Ag Technology
Regenerative Ag

Using Soil Health Data to Scale Regenerative Agriculture

A Conversation with Mitchell Hora, Grower and Soil Health Entrepreneur in Washington County, IA

For many, nature and data are in constant conflict with one another. Where nature grows, data is constricted and vice versa. However, for Mitchell Hora, seventh-generation farmer and founder of soil health and data company Continuum Ag, nature and data go hand-in-hand. 

Through his company and his work on the farm, Mitchell is showing farmers that, with data, regenerative agriculture is scalable and accessible. The Regrow team discussed this concept with Mitchell at a recent field day hosted by Continuum Ag. 

“That’s part of my role, I think. In order to scale things up, and in order to help more farmers, we have to be able to show them the data… [show them] how data can help them get from point A to point B.”

The Hora family has been utilizing data for years on their farm, but they’ve been employing regenerative farming techniques even longer. They began no-till farming in 1978 as a way to combat soil erosion and reduce the amount of time and diesel fuel spent making tillage passes. 

For the last 50 years, the family has been scaling up their own regenerative agriculture practices, and within the last decade the Horas have integrated cover cropping into their management as well. However, Mitchell no longer considers these practices to be defenses against soil erosion or tight margins. In fact, it’s just the opposite: “I want to use cover cropping as an offensive tool instead of as a defensive tool. It's been preached as a defense against erosion, against weeds, issues in water quality, etc. And that's fine, but it's hard to put a dollar figure on that, and that drives the bottom line on any farm.”

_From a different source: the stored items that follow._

(** The [while n >= 10_000] loop of [convert_usize]; a 64-bit number has at most
    five groups of four digits. *)
Fixpoint convert_loop {E} (fuel : nat) (n curr : Z) (buf : list Z) : outcome E (Z * Z * list Z) :=
  match fuel with
  | O => Panic
  | S fuel =>
      if 10000 <=? n then
        let rem := n mod 10000 in
        let n := n / 10000 in
        let d1 := Z.shiftl (rem / 100) 1 in
        let d2 := Z.shiftl (rem mod 100) 1 in
        let curr := curr - 4 in
        buf ← copy_pair d1 curr buf;
        buf ← copy_pair d2 (curr + 2) buf;
        convert_loop fuel n curr buf
      else Ok (n, curr, buf)
  end.

(** [http/helpers.rs] convert_usize *)
Definition convert_usize {E} `{BufMut D} (uninit : list Z) (n : Z) (bytes : D) : outcome E D :=
  let curr := 39 in
  let buf := <[40%nat := 10]> (<[39%nat := 13]> uninit) in
  '(n, curr, buf) ← convert_loop 6 n curr buf;
  '(n, curr, buf) ←
    (if 100 <=? n then
       let d1 := Z.shiftl (n mod 100) 1 in
       buf ← copy_pair d1 (curr - 2) buf;
       Ok (n / 100, curr - 2, buf)
     else Ok (n, curr, buf));
  '(curr, buf) ←
    (if n <? 10 then
       buf ← store (as_u8 n + 48) (curr - 1) buf; Ok (curr - 1, buf)
     else
       buf ← copy_pair (Z.shiftl n 1) (curr - 2) buf; Ok (curr - 2, buf));
  s ← slice buf curr (41 - curr);
  Ok (put_slice bytes s).

Definition CONTENT_LENGTH_PREFIX : list Z := [13; 10] ++ bytes_of "content-length: ".

(** [http/helpers.rs] write_content_length *)
Definition write_content_length {E} `{BufMut D} (uninit : list Z) (n : Z) (bytes : D) : outcome E D :=
  if n <? 10 then
    let buf := CONTENT_LENGTH_PREFIX ++ [48; 13; 10] in
    Ok (put_slice bytes (<[18%nat := as_u8 n + 48]> buf))
  else if n <? 100 then
    let buf := CONTENT_LENGTH_PREFIX ++ [48; 48; 13; 10] in
    buf ← copy_pair (Z.shiftl n 1) 18 buf;
    Ok (put_slice bytes buf)
  else if n <? 1000 then
    let buf := CONTENT_LENGTH_PREFIX ++ [48; 48; 48; 13; 10] in
    let d1 := Z.shiftl (n mod 100) 1 in
    let n := n / 100 in
    buf ← copy_pair d1 19 buf;
    Ok (put_slice bytes (<[18%nat := as_u8 n + 48]> buf))
  else
    let bytes := put_slice bytes CONTENT_LENGTH_PREFIX in
    convert_usize uninit n bytes.

(** ** Camel case *)

Definition is_lower (c : Z) : bool := (97 <=? c) && (c <=? 122).

(** [buffer[index] = x] *)
Definition set_index {E} (buffer : list Z) (index : nat) (x : Z) : outcome E (list Z) :=
  if (index <? length buffer)%nat then Ok (<[index := x]> buffer) else Panic.

(** The [while let Some(c) = key_iter.next()] loop. *)
Fixpoint camel_loop {E} (key : list Z) (index : nat) (buffer : list Z) : outcome E (list Z) :=
  match key with
  | [] => Ok buffer
  | c :: key =>
      buffer ← set_index buffer index c;
      let index := S index in
      if c =? 45 then
        match key with
        | [] => Ok buffer
        | c :: key =>
            if is_lower c then
              buffer ← set_index buffer index (Z.lxor c 32);
              camel_loop key (S index) buffer
            else camel_loop key index buffer
        end
      else camel_loop key index buffer
  end.

(** [http/h1/encoder.rs] write_camel_case *)
Definition write_camel_case {E} (value buffer : list Z) : outcome E (list Z) :=
  match value with
  | [] => Ok buffer
  | c :: key =>
      if is_lower c then
        buffer ← set_index buffer 0 (Z.lxor c 32);
        camel_loop key 1 buffer
      else camel_loop key 0 buffer
  end.

(** ** Decimal numbers *)

Fixpoint dec_fuel (fuel : nat) (n : Z) : list Z :=
  match fuel with
  | O => []
  | S fuel => (if n <? 10 then [] else dec_fuel fuel (n / 10)) ++ [48 + n mod 10]
  end.

(** The decimal digits of a [u64]. *)
Definition decimal (n : Z) : list Z := dec_fuel 20 n.

Lemma dec_fuel_S fuel n :
  dec_fuel (S fuel) n = (if n <? 10 then [] else dec_fuel fuel (n / 10)) ++ [48 + n mod 10].
Proof. done. Qed.

Lemma dec_fuel_enough f1 : forall f2 n,
  0 <= n < 10 ^ Z.of_nat f1 -> 0 <= n < 10 ^ Z.of_nat f2 -> (0 < f1)%nat -> (0 < f2)%nat ->
  dec_fuel f1 n = dec_fuel f2 n.
Proof.
  induction f1 as [|f1 IH]; intros [|f2] n H1 H2 P1 P2; try lia. cbn [dec_fuel]. f_equal.
  destruct (Z.ltb_spec n 10); [done|]. rewrite Nat2Z.inj_succ, Z.pow_succ_r in H1, H2 by lia.
  assert (f1 <> 0%nat /\ f2 <> 0%nat) as [] by (split; intros ->; simpl in *; lia).
  apply IH; try lia; (split; [apply Z.div_pos; lia|apply Z.div_lt_upper_bound; lia]).
Qed.

Lemma decimal_small n : 0 <= n < 10 -> decimal n = [48 + n].
Proof.
  intros Hn. unfold decimal. rewrite dec_fuel_S, (proj2 (Z.ltb_lt _ _)) by lia. cbn [app].
  by rewrite Z.mod_small by lia.
Qed.

Lemma decimal_snoc n : 10 <= n < 2 ^ 64 -> decimal n = decimal (n / 10) ++ [48 + n mod 10].
Proof.
  intros Hn. unfold decimal. rewrite (dec_fuel_S 19 n), (proj2 (Z.ltb_ge _ _)) by lia.
  apply (f_equal (fun l => l ++ _)).
  apply (dec_fuel_enough 19 20); try lia;
    (split; [apply Z.div_pos; lia|apply Z.div_lt_upper_bound; lia]).
Qed.

(** Digit pairs. *)
Definition pair_digits (d : Z) : list Z := [48 + d / 10; 48 + d mod 10].

Lemma lut_pair {E} d : 0 <= d < 100 -> slice DEC_DIGITS_LUT (Z.shiftl d 1) 2 = (Ok (pair_digits d) : outcome E _).
Proof.
  intros Hd.
  assert (forallb (fun i => match slice (E:=()) DEC_DIGITS_LUT (Z.shiftl (Z.of_nat i) 1) 2 with
    | Ok p => bool_decide (p = pair_digits (Z.of_nat i)) | _ => false end) (seq 0 100) = true) as H by (vm_compute; reflexivity).
  rewrite forallb_forall in H. specialize (H (Z.to_nat d)). rewrite Z2Nat.id in H by lia.
  unfold slice in *. assert (In (Z.to_nat d) (seq 0 100)) as Hin by (apply in_seq; lia). specialize (H Hin).
  unfold slice_from, slice_to in *. destruct (_ && _); cbn [mbind outcome_bind] in *; [|done].
  destruct (_ && _); [|done]. apply bool_decide_eq_true in H. by rewrite H.
Qed.

(** * HTTP/1 message heads: the printed numbers and names

    The digit-pair printers write the decimal number, whatever the scratch
    array held; camel case is right for names whose parts start with a letter. *)

(** ** Decimal numbers by pairs *)

Lemma decimal_pair n : 10 <= n < 100 -> decimal n = pair_digits n.
Proof.
  intros Hn. rewrite decimal_snoc, decimal_small by (Z.to_euclidean_division_equations; lia). done.
Qed.

Lemma decimal_2 n : 100 <= n < 2 ^ 64 -> decimal n = decimal (n / 100) ++ pair_digits (n mod 100).
Proof.
  intros Hn. rewrite decimal_snoc, (decimal_snoc (n / 10)) by (Z.to_euclidean_division_equations; lia).
  rewrite <- (assoc_L (++)). rewrite Z.div_div by lia. unfold pair_digits.
  assert (n / 10 mod 10 = n mod 100 / 10) as -> by (Z.to_euclidean_division_equations; lia).
  assert (n mod 10 = n mod 100 mod 10) as -> by (Z.to_euclidean_division_equations; lia). done.
Qed.

Lemma decimal_4 n : 10000 <= n < 2 ^ 64 ->
  decimal n = decimal (n / 10000) ++ pair_digits (n mod 10000 / 100) ++ pair_digits (n mod 10000 mod 100).
Proof.
  intros Hn. rewrite decimal_2, (decimal_2 (n / 100)) by (Z.to_euclidean_division_equations; lia).
  rewrite <- (assoc_L (++)), Z.div_div by lia.
  assert (n / 100 mod 100 = n mod 10000 / 100) as -> by (Z.to_euclidean_division_equations; lia).
  assert (n mod 100 = n mod 10000 mod 100) as -> by (Z.to_euclidean_division_equations; lia). done.
Qed.

(** ** The scratch array *)

Lemma copy_pair_spec {E} d curr pre two post :
  0 <= d < 100 -> curr = len pre -> len two = 2 ->
  copy_pair (Z.shiftl d 1) curr (pre ++ two ++ post) = (Ok (pre ++ pair_digits d ++ post) : outcome E _).
Proof.
  intros Hd -> Ht. unfold copy_pair. rewrite lut_pair by done. cbn [mbind outcome_bind].
  rewrite slice_to_app by done. cbn [mbind outcome_bind].
  rewrite (assoc_L (++)), slice_from_app by (rewrite len_app; lia). done.
Qed.

Lemma store_spec {E} x curr pre y post :
  curr = len pre -> store x curr (pre ++ [y] ++ post) = (Ok (pre ++ [x] ++ post) : outcome E _).
Proof.
  intros ->. unfold store. rewrite slice_to_app by done. cbn [mbind outcome_bind].
  by rewrite (assoc_L (++)), slice_from_app by (rewrite len_app; done).
Qed.

(** The array from [curr] on holds the end of the number. *)
Definition holds (N n curr : Z) (buf : list Z) : Prop :=
  len buf = 41 /\
  exists pre suf, buf = pre ++ suf /\ len pre = curr /\ decimal N ++ [13; 10] = decimal n ++ suf.

Lemma split_last (l : list Z) k : 0 <= k <= len l -> exists l1 l2, l = l1 ++ l2 /\ len l1 = len l - k /\ len l2 = k.
Proof.
  intros Hk. exists (take (Z.to_nat (len l - k)) l), (drop (Z.to_nat (len l - k)) l).
  rewrite take_drop. unfold len in *. rewrite length_take, length_drop. split_and!; [done|lia|lia].
Qed.

(** Writing a pair in front. *)
Lemma holds_pair {E} N n n' d curr buf :
  holds N n curr buf -> 2 <= curr -> 0 <= d < 100 -> decimal n = decimal n' ++ pair_digits d ->
  exists buf', copy_pair (Z.shiftl d 1) (curr - 2) buf = (Ok buf' : outcome E _) /\ holds N n' (curr - 2) buf'.
Proof.
  intros (Hl & pre & suf & -> & Hp & Hn) Hc Hd Hdec.
  destruct (split_last pre 2 ltac:(lia)) as (p1 & p2 & -> & H1 & H2). exists (p1 ++ pair_digits d ++ suf).
  rewrite <- (assoc_L (++)), copy_pair_spec by lia. split; [done|].
  split; [rewrite !len_app in *; change (len (pair_digits d)) with 2; lia|]. exists p1, (pair_digits d ++ suf). split_and!; [done|lia|]. by rewrite Hn, Hdec, <- (assoc_L (++)).
Qed.

Lemma convert_loop_spec {E} fuel : forall N n curr buf,
  0 <= n < 10 ^ Z.of_nat (4 * fuel) -> n < 2 ^ 64 -> holds N n curr buf -> 4 * Z.of_nat fuel <= curr ->
  (0 < fuel)%nat ->
  exists n' curr' buf', convert_loop fuel n curr buf = (Ok (n', curr', buf') : outcome E _) /\
    0 <= n' < 10000 /\ holds N n' curr' buf' /\ curr - 4 * Z.of_nat (fuel - 1) <= curr'.
Proof.
  induction fuel as [|fuel IH]; intros N n curr buf Hn H64 Hb Hc Hf; [lia|]. cbn [convert_loop].
  destruct (Z.leb_spec 10000 n) as [Hge|Hlt]; [|exists n, curr, buf; split_and!; done || lia].
  replace (Z.of_nat (4 * S fuel)) with (Z.of_nat (4 * fuel) + 4) in Hn by lia. rewrite Z.pow_add_r in Hn by lia.
  change (10 ^ 4) with 10000 in Hn. pose proof (decimal_4 n ltac:(lia)) as H4.
  assert (0 < n / 10000) as Hq by (Z.to_euclidean_division_equations; lia).
  assert (fuel <> 0%nat) as Hf0 by (intros ->; simpl in Hn; lia).
  set (m := n / 10000) in *. set (d1 := n mod 10000 / 100) in *. set (d2 := n mod 10000 mod 100) in *.
  assert (0 <= d1 < 100 /\ 0 <= d2 < 100) as [Hd1 Hd2] by (subst d1 d2; Z.to_euclidean_division_equations; lia).
  destruct Hb as (Hl & pre & suf & -> & Hp & Hdec).
  destruct (split_last pre 4 ltac:(lia)) as (p1 & p2 & -> & L1 & L2).
  destruct p2 as [|x0 [|x1 [|x2 [|x3 [|]]]]]; try (unfold len in L2; simpl in L2; lia).
  rewrite <- (assoc_L (++)). change ([x0; x1; x2; x3] ++ suf) with ([x0; x1] ++ [x2; x3] ++ suf).
  rewrite copy_pair_spec by (done || lia). cbn [mbind outcome_bind]. rewrite (assoc_L (++)).
  rewrite (copy_pair_spec d2 _ (p1 ++ pair_digits d1)); [|done|rewrite len_app; change (len (pair_digits d1)) with 2; lia|done].
  cbn [mbind outcome_bind].
  destruct (IH N m (curr - 4) ((p1 ++ pair_digits d1) ++ pair_digits d2 ++ suf)) as (n' & curr' & buf' & E1 & Hn' & Hb' & Hc').
  - subst m. split; [lia|]. apply Z.div_lt_upper_bound; lia.
  - subst m. apply Z.div_lt_upper_bound; lia.
  - split; [rewrite !len_app in *; change (len (pair_digits d1)) with 2; change (len (pair_digits d2)) with 2; lia|].
    exists p1, (pair_digits d1 ++ pair_digits d2 ++ suf). rewrite <- (assoc_L (++)). split_and!; [done|lia|].
    by rewrite Hdec, H4, <- !(assoc_L (++)).
  - lia.
  - lia.
  - exists n', curr', buf'. split_and!; [done|lia..|done|lia].
Qed.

Mitchell Hora explains his management practices at a field day in June 2021

Rather than defending his farm from crop stress or yield loss, Mitchell is using these practices to build his soil health as an offensive measure. And he’s using soil health data to help make that happen.

“What's amazing to me is how fast we can improve soil health, because all the literature says it takes 10 years to improve. But if you're looking at the right factors, you can see change nearly instantly. Over the last three or four years using cover crop, we've tripled our biological activity. We've nearly tripled our water-soluble organic carbon. We've been able to decrease our synthetic fertilizer by about 45%. We've decreased our pesticides by about 75%. And we've been able to improve our organic matter by 1.4% in the last 10 years.

‘And from all that, we're equating about $80 per acre going to the bottom line, on average. And we’re not doing anything too crazy. That's fairly conservative, but additional profitability in just a couple of years, is about $80.” 

Mitchell is an agronomist by trade, so having a deep understanding of soil health is in his nature. However, he also understands that data can facilitate that understanding for farmers, which is where his company comes in. Mitchell started Continuum Ag during his junior year of college. Though it began as a soil health consulting company, they quickly became overwhelmed with data, and Mitchell found it was necessary to build a platform to make digesting data easier. 

Through his experience and his company Mitchell has been able to marry nature and data, allowing the two to work together in service of more sustainable agriculture practices.

“With all this data, we can help farmers to implement regenerative agriculture and help them drive profitability. And then, if we can use that data to drive transparency, sustainability initiatives and participation in things like carbon markets, well that's the cherry on top.”